**About this task**: Look through the data below and, wherever a line carries the word "intros", please copy that line.

**Dataset records**:
(* ===== verification/BrokerProofs.v ===== *)
(** * Requests on their way to a guest

    The head of a routed request as the gateway writes it, the broker reads it
    and the guest sees it, and what the broker passes on at all. *)
From S2P Require Import Prelude Identity Lease FairQueue GuestProfile Volume Network Topology Snapshot WorkOrder Autoscale Protocol.
From S2P Require Import Placement PlacementProofs PlacementInvariant Verifier Signer Http GatewayAuth Gateway GatewayProofs PlacementExample Broker.
Import Topology.Topology Autoscale.Autoscale Protocol.Protocol Placement.Placement Verifier.Verifier Signer.Signer Http.Http GatewayAuth.GatewayAuth.
Import Broker.Broker.

(** ** The head as a server receives it *)












Lemma visible_no_newline s : all_bytes visible s = true → no_newline s.
Proof. intros Hs Hin. by pose proof (all_bytes_elem _ _ _ Hs Hin). Qed.

(** A value made of the characters of tokens. *)
Record plain (s : string) : Prop := Plain { pl_bytes : all_bytes token_byte s = true }.

(** ** From the gateway to the broker *)

(** Methods and URIs have visible characters without spaces; base64 writes letters, digits, hyphens and underscores,
    which it reads back; JSON of requests is read back; and an address is written on one line. *)
Definition solid (c : ascii) : bool := in_range 33 126 c.
Class RouteLaws (Value : Type) `{!StoreCodec Value, !Gateway.GatewayCodec Value, !BrokerCodec Value} : Prop := {
  base64_alphabet l : plain (Gateway.base64 l);
  base64_reads l : base64_decode (Gateway.base64 l) = Some l;
  request_reads r json : Gateway.request_json r = Ok json → decode_request json = Some r;
  address_line a : no_newline (address_text a);
  method_solid t m : method_parse t = Some m → m = t ∧ all_bytes solid m = true;
  uri_solid t u : uri_parse t = Some u → all_bytes solid (uri_text u) = true
}.




Section routes.
Context {N Value : Type} `{!StoreCodec Value, !Gateway.GatewayCodec Value, !BrokerCodec Value, HttpCrate}.
Context `{!HttpCrateLaws, !RouteLaws Value}.

Definition original_host (headers : HeaderMap) : string := default "sandbox"%string (v ← header_get "host" headers; header_text v).






Lemma original_host_line headers : no_newline (original_host headers).
Proof.
  unfold original_host. destruct (header_get "host" headers) as [v|]; simpl; [|by apply visible_no_newline].
  destruct (header_text v) eqn:Ht; simpl; [by apply header_text_visible in Ht as [_ ?]|by apply visible_no_newline].
Qed.













(** ** From the broker to a guest *)

Context `{!WorkerSide N}.














End routes.

(** ** A concrete route *)

#[local] Existing Instances ex_signature ex_signing ex_operations ex_signing_laws ex_http ex_http_laws.

#[local] Instance Operation_eq_dec : EqDecision Operation.
Proof. solve_decision. Defined.
#[local] Instance Ceilings_eq_dec : EqDecision WorkOrder.ResourceCeilings.
Proof. solve_decision. Defined.
#[local] Instance Claims_eq_dec : EqDecision WorkOrder.WorkOrderClaims.
Proof. solve_decision. Defined.
#[local] Instance SignedWorkOrder_eq_dec : EqDecision WorkOrder.SignedWorkOrder.
Proof. solve_decision. Defined.
#[local] Instance WorkloadRequest_eq_dec : EqDecision WorkloadRequest.
Proof. solve_decision. Defined.

Definition ex_inspected : Assignment :=
  MkAssignment ex_hash "key-1" (Lease.MkIdentity ex_tenant (id_lit "team-a") (id_lit "sandbox-1")) (id_lit "subject-1")
    worker_1 (epoch_lit 1) 32000 (Network.V4 1, 8081) ex_ceilings (OpInspect "sandbox-1").
Definition ex_inspect : WorkloadRequest :=
  match sign ex_signer ex_inspected 2001 with Ok r => r | Err _ => MkWorkloadRequest 0 EmptyString w_order OpPing end.
Definition ex_endpoint : IngressEndpoint := MkEndpoint "web" 8080 (Network.V4 (127 * 2 ^ 24 + 1), 40000) ex_hash.

(** An encoding of one order and one response; hexadecimal digits in place of base64. *)
#[local] Instance ex_route_json : Gateway.GatewayCodec () := {
  request_json r := if decide (r = ex_inspect) then Ok (bytes "inspect") else Err "unsupported request"%string;
  response_json l := if decide (l = bytes "done" ++ [LF]) then Ok ex_response else Err "malformed response"%string;
  placement_json r := Ok (Gateway.pr_request_id r);
  base64 := hex_encode
}.
#[local] Instance ex_route_codec : BrokerCodec () := {
  decode_request l := if decide (l = bytes "inspect") then Some ex_inspect else None;
  base64_decode := hex_decode;
  status_endpoints _ := Some [ex_endpoint];
  method_parse t := if all_bytes solid t then Some t else None;
  uri_parse t := if all_bytes solid t then Some (MkUri None None t t) else None
}.
(** A worker that answers, and a guest that does. *)
#[local] Instance ex_worker_side : WorkerSide () := {
  unix_exchange _ _ _ n := (n, Ok (bytes "done" ++ [LF]));
  guest_exchange _ _ _ n := (n, Ok (bytes (as_lines ["HTTP/1.1 204 No Content"; EmptyString]%string)))
}.

#[local] Instance ex_route_laws : RouteLaws ().
Proof.
  split; simpl.
  - intros l. split. apply (all_bytes_mono is_lowercase_hex); [|exact (proj2 (hex_encode_form l))]. intros c Hc.
    unfold token_byte, is_ascii_alphanumeric, is_lowercase_hex, is_ascii_lowercase, is_ascii_digit, in_range in *. lia.
  - exact hex_decode_encode.
  - intros r json. destruct (decide (r = ex_inspect)) as [->|]; [|done]. by intros [= <-].
  - intros a. by apply visible_no_newline.
  - intros t m. destruct (all_bytes solid t) eqn:Ht; [|done]. by intros [= <-].
  - intros t u. destruct (all_bytes solid t) eqn:Ht; [|done]. by intros [= <-].
Qed.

**Written solution**:
Proof. intros Hs Hin. by pose proof (all_bytes_elem _ _ _ Hs Hin). Qed.
  - intros l. split. apply (all_bytes_mono is_lowercase_hex); [|exact (proj2 (hex_encode_form l))]. intros c Hc.
  - intros r json. destruct (decide (r = ex_inspect)) as [->|]; [|done]. by intros [= <-].
  - intros a. by apply visible_no_newline.
  - intros t m. destruct (all_bytes solid t) eqn:Ht; [|done]. by intros [= <-].
  - intros t u. destruct (all_bytes solid t) eqn:Ht; [|done]. by intros [= <-].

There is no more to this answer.